- What to work on: Beginning with the first line below, please repeat the material exactly, ending with the line that includes "The host fragment".

- Material shown:
=======
(** * unchanged: path walker, container factory and deep merge (src/utils.js)

    A shallow embedding of [src/utils.js].  JavaScript objects live in a
    heap of cells addressed by natural numbers, so that reference identity
    ([===] on objects) is equality of addresses and "mutates no node" is a
    statement about the cells of the heap.

    The host fragment that is modelled:
    - values: [undefined], [null], booleans, integer numbers, [NaN],
      strings, registered symbols and references to heap cells (functions
      are cells too, of a shape of their own);
    - cells: arrays (their elements and their named own properties) and
      objects (a shape, which stands for the prototype, and their own
      enumerable properties in insertion order);
    - a property read looks at own properties, at the elements and the
      [length] of an array and at the characters and the [length] of a
      string.  Members inherited from the built-in prototypes are not part
      of the fragment: a name that an object does not own reads as
      [undefined];
    - an assignment creates or updates an own data property, and the
      [length] of an array is the exotic property of the host: assigning a
      valid length truncates or extends the array, and assigning another
      value throws a RangeError.  Where the host would first convert the
      value by parsing text or by running code of an object, the model
      stops with [Unmodelled].  The name [__proto__] is not a key of the
      fragment: on an object that does not own it the host runs the setter
      inherited from [Object.prototype], where the model would create an
      own property, so the properties that depend on it are stated for
      paths and keys without it;
    - a string is the sequence of its UTF-16 code units, of which the
      fragment has those below 256: a character of a [string] stands for
      one code unit;
    - the own properties of an object are kept in the order of their
      creation, where the host lists names that are array indices first;
      a hole of an array is an element that is [undefined].  The source
      asks for the keys of no array, and no property stated here depends on
      the order of keys;
    - the module is strict code: assigning a property of a primitive throws.

    A path is a list of keys; parsing a path written as text is the work of
    the external [pathington] package and is not modelled. *)

From Stdlib Require Import ZArith Lia Ascii String DecimalString DecimalNat.
From stdpp Require Import base list strings.
Definition field (k : key) (d : Document) : string :=
  match k with
  | k_mode => mode d
  | k_subject => subject d
  | k_title => title d
  | k_filename => filename d
  | k_link => link d
  | k_description => description d
  | k_photo => photo d
  end.

(** What a filter document says about one key: a value to equal, or
    [{"$regex": pattern, "$options": options}]. *)
Inductive cond : Type :=
| Equals (v : string)
| RegexOpts (pattern options : string).

Definition clause : Type := list (key * cond).

(** The two filter shapes of [app.py]: a document of conditions, all
    of which must hold, and [{"$or": [...]}] over such documents. *)
Inductive filter : Type :=
| All (c : clause)
| AnyOf (cs : list clause).

Inductive ccond : Type :=
| CEquals (v : string)
| CRegex (caseless : bool) (r : Regex.regex).

(** [$options]: none, or ["i"] for caseless matching; the other option
    letters are outside the embedded fragment. *)
Definition caseless_of (options : string) : Regex.failure + bool :=
  if String.eqb options "" then inr false
  else if String.eqb options "i" then inr true
  else inl Regex.Beyond.

Definition compile_cond (c : cond) : Regex.failure + ccond :=
  match c with
  | Equals v => inr (CEquals v)
  | RegexOpts pattern options =>
      match caseless_of options, Regex.compile pattern with
      | inl e, _ => inl e
      | _, inl e => inl e
      | inr cl, inr r => inr (CRegex cl r)
      end
  end.

Fixpoint compile_clause (c : clause)
  : Regex.failure + list (key * ccond) :=
  match c with
  | [] => inr []
  | (k, cd) :: rest =>
      match compile_cond cd, compile_clause rest with
      | inl e, _ => inl e
      | _, inl e => inl e
      | inr cc, inr rest' => inr ((k, cc) :: rest')
      end
  end.

Fixpoint compile_clauses (cs : list clause)
  : Regex.failure + list (list (key * ccond)) :=
  match cs with
  | [] => inr []
  | c :: rest =>
      match compile_clause c, compile_clauses rest with
      | inl e, _ => inl e
      | _, inl e => inl e
      | inr c', inr rest' => inr (c' :: rest')
      end
  end.

Definition holds (d : Document) (kc : key * ccond) : bool :=
  match snd kc with
  | CEquals v => String.eqb (field (fst kc) d) v
  | CRegex caseless r => Regex.search_in caseless r (field (fst kc) d)
  end.

(** The server checks the filter's patterns before it looks at any
    record; afterwards a filter is a predicate on records. *)
Definition compile_filter (f : filter)
  : Regex.failure + (Document -> bool) :=
  match f with
  | All c =>
      match compile_clause c with
      | inl e => inl e
      | inr c' => inr (fun d => forallb (holds d) c')
      end
  | AnyOf cs =>
      match compile_clauses cs with
      | inl e => inl e
      | inr cs' => inr (fun d => existsb (forallb (holds d)) cs')
      end
  end.

Inductive call : Type :=
| find (f : filter)
| find_one (f : filter)
| insert_one (d : Document).

End Mongo.

(** ** Flask: requests, responses and the handlers' monad *)

(** [request.form] and [request.args]: keys with their values in
    submission order; [get] takes the first value of the key. *)
Definition MultiDict : Type := list (string * string).

Fixpoint md_get (md : MultiDict) (k default : string) : string :=
  match md with
  | [] => default
  | (k', v) :: rest => if String.eqb k' k then v else md_get rest k default
  end.

Inductive page : Type :=
| error_html (message : string)
| subject_html (mode subject : string) (pdfs : list Document)
| pdf_view_html (pdf : Document)
| upload_html (form : option MultiDict)
| search_results_html (results : list Document) (query : string).

Inductive endpoint : Type :=
| to_login
| to_subject_page (mode subject : string).

Inductive response : Type :=
| render_template (p : page) (status : nat)
| redirect (e : endpoint).

(** The collection in insertion order, the calls made on it (oldest
    first), the session's [admin_logged_in] entry and the flashed
    messages with their categories (oldest first). *)
Record world : Type :=
  { pdfs : list Document;
    calls : list Mongo.call;
    admin_logged_in : bool;
    flashes : list (string * string) }.

Inductive exn : Type :=
| OperationFailure   (* the server rejected the query *)
| Unmodelled.        (* the query leaves the embedded regex fragment *)

Inductive outcome (A : Type) : Type :=
| Done (a : A)
| Raised (e : exn).
Arguments Done {A} a.
Arguments Raised {A} e.

Definition M (A : Type) : Type := world -> outcome A * world.

Definition ret {A} (a : A) : M A := fun w => (Done a, w).
(** X17.  Reordering does what it is for: when the list names every stored
    contact once, by ids that can be cast, and the database accepts the
    updates and the queries, the next [getContacts] lists the contacts in
    the order of the list. *)
Theorem reorder_then_list (u : IUser.t) (ids : list string) (w : World) :
  is_admin u → healthy w → ids ≠ [] → NoDup ids →
  (∀ id, id ∈ ids → castable id = true) →
  (∀ id, id ∈ ids ↔ is_Some (admincontacts (db w) !! id)) →
  ∃ (w1 : World) (l : list EnrichedContact),
    reorderContacts (Some u) (Some ids) w =
      (Json 200 (MessageBody "Contacts reordered successfully"), w1) ∧
    (getContacts w1).1 = Json 200 (ContactsBody l) ∧
    ec_id <$> l = ids.
Proof.
  intros Hu Hw Hne Hnd Hcast Hall. destruct w as [[m us] now fs].
  unfold healthy in Hw. simpl in *. apply Forall_forall in Hcast.
  rewrite reorderContacts_healthy by done.
  eexists _, _. split; [reflexivity|].
  rewrite getContacts_healthy by (by apply Forall_drop).
  split; [reflexivity|]. simpl. rewrite listing_ids. simpl.
  apply sorted_by_assigned_positions; [done| |].
  - intros i id Hi.
    assert (Hid : is_Some (m !! id)).
    { apply Hall. by apply list_elem_of_lookup_2 in Hi. }
    destruct Hid as [c Hc].
    destruct (assign_positions_last now ids id 0 i m c Hi
                (NoDup_not_later ids i id Hnd Hi) Hc) as (c' & Hc' & Hp & _).
    exists c'. done.
  - intros id [c' Hc']. apply Hall.
    pose proof (assign_positions_carried now ids 0 m id) as Hk.
    destruct (m !! id) as [c|]; [by exists c | congruence].
Qed.

Lemma reorder_then_list_witness :
  ∃ (w1 : World) (l : list EnrichedContact),
    reorderContacts (Some admin_user) (Some [idC; idA; idB]) sample_world =
      (Json 200 (MessageBody "Contacts reordered successfully"), w1) ∧
    (getContacts w1).1 = Json 200 (ContactsBody l) ∧
    ec_id <$> l = [idC; idA; idB].
Proof.
  apply (reorder_then_list admin_user [idC; idA; idB] sample_world).
  - left. reflexivity.
  - constructor.
  - discriminate.
  - apply (bool_decide_unpack (NoDup [idC; idA; idB])). vm_compute.
    reflexivity.
  - intros id Hid. rewrite !elem_of_cons, elem_of_nil in Hid.
    by destruct Hid as [->|[->|[->|[]]]].
  - intros id. split.
    + intros Hid. repeat (apply elem_of_cons in Hid as [->|Hid];
        [vm_compute; eexists; reflexivity|]). by apply elem_of_nil in Hid.
    + intros [c Hc]. simpl in Hc.
      apply lookup_insert_Some in Hc as [[<- _]|[_ Hc]]; [in_list|].
      apply lookup_insert_Some in Hc as [[<- _]|[_ Hc]]; [in_list|].
      apply lookup_insert_Some in Hc as [[<- _]|[_ Hc]]; [in_list|].
      by rewrite lookup_empty in Hc.
Defined.

(** ** Further properties: where a new contact is listed *)

Lemma StronglySorted_lookup_le {A} (R : relation A) (l : list A) :
  StronglySorted R l →
  ∀ i j x y, (i < j)%nat → l !! i = Some x → l !! j = Some y → R x y.
Proof.
  induction 1 as [|a l Hl IH Ha]; intros i j x y Hij Hx Hy; [done|].
  destruct j as [|j]; [lia|]. destruct i as [|i]; simpl in *.
  - injection Hx as <-. rewrite Forall_forall in Ha.
    by apply Ha, (list_elem_of_lookup_2 l j).
  - apply (IH i j); [lia|done..].
Qed.

Lemma listing_sorted (d : Db) : StronglySorted by_position (listing d).
Proof.
  unfold listing. cbv zeta.
  apply (StronglySorted_fmap _ le_position); [done|].
  apply StronglySorted_merge_sort; apply _.
Qed.

(** X18.  A new contact is stored at position 0, so the next [getContacts]
    lists it before every contact whose position is positive. *)
Theorem added_contact_listed_first (u : IUser.t) (n t e : string) (w : World) :
  is_admin u → healthy w → trim n ≠ "" → trim t ≠ "" → trim e ≠ "" →
  ∃ (id : string) (doc : IAdminContact.t) (w1 : World)
    (l : list EnrichedContact),
    addContact (Some u) (mkAddBody (Some n) (Some t) (Some e)) w =
      (Json 201 (ContactBody "Admin contact added successfully" (id, doc)),
       w1) ∧
    (getContacts w1).1 = Json 200 (ContactsBody l) ∧
    ∀ (i j : nat) (ec ec' : EnrichedContact),
      l !! i = Some ec → ec_id ec = id →
      l !! j = Some ec' → 0 < IAdminContact.position (ec_contact ec') →
      (i < j)%nat.
Proof.
  intros Hu Hw Hn Ht He.
  rewrite addContact_run, healthy_head by done. cbv zeta.
  eexists _, _, _, _. split; [reflexivity|].
  rewrite getContacts_healthy
    by (apply healthy_set_contacts, healthy_advance, Hw).
  split; [reflexivity|]. simpl.
  intros i j ec ec' Hi Hid Hj Hpos.
  assert (Hzero : IAdminContact.position (ec_contact ec) = 0).
  { pose proof (listing_elem _ ec (list_elem_of_lookup_2 _ _ _ Hi)) as Hec.
    simpl in Hec. rewrite Hid, lookup_insert_eq in Hec.
    by injection Hec as <-. }
  destruct (decide (i < j)%nat) as [|Hge]; [done|]. exfalso.
  destruct (decide (i = j)) as [->|Hne].
  - assert (ec = ec') as -> by congruence. lia.
  - pose proof (StronglySorted_lookup_le by_position _ (listing_sorted _)
                  j i ec' ec ltac:(lia) Hj Hi) as Hle.
    unfold by_position in Hle. lia.
Qed.

Lemma added_contact_listed_first_witness :
  ∃ (id : string) (doc : IAdminContact.t) (w1 : World)
    (l : list EnrichedContact),
    addContact (Some admin_user)
      (mkAddBody (Some "Dan") (Some "Advisor") (Some "dan@x")) sample_world =
      (Json 201 (ContactBody "Admin contact added successfully" (id, doc)),
       w1) ∧
    (getContacts w1).1 = Json 200 (ContactsBody l) ∧
    ec_id <$> l !! 0%nat = Some id.
Proof.
  destruct (added_contact_listed_first admin_user "Dan" "Advisor" "dan@x"
              sample_world)
    as (id & doc & w1 & l & Hr & Hl & _);
    [left; reflexivity | constructor | vm_compute; discriminate
    | vm_compute; discriminate | vm_compute; discriminate |].
  exists id, doc, w1, l. split; [exact Hr|]. split; [exact Hl|].
  vm_compute in Hr. injection Hr as <- <- <-.
  vm_compute in Hl. injection Hl as <-. reflexivity.
Defined.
=======
- Written answer:
(** * unchanged: path walker, container factory and deep merge (src/utils.js)

    A shallow embedding of [src/utils.js].  JavaScript objects live in a
    heap of cells addressed by natural numbers, so that reference identity
    ([===] on objects) is equality of addresses and "mutates no node" is a
    statement about the cells of the heap.

    The host fragment that is modelled:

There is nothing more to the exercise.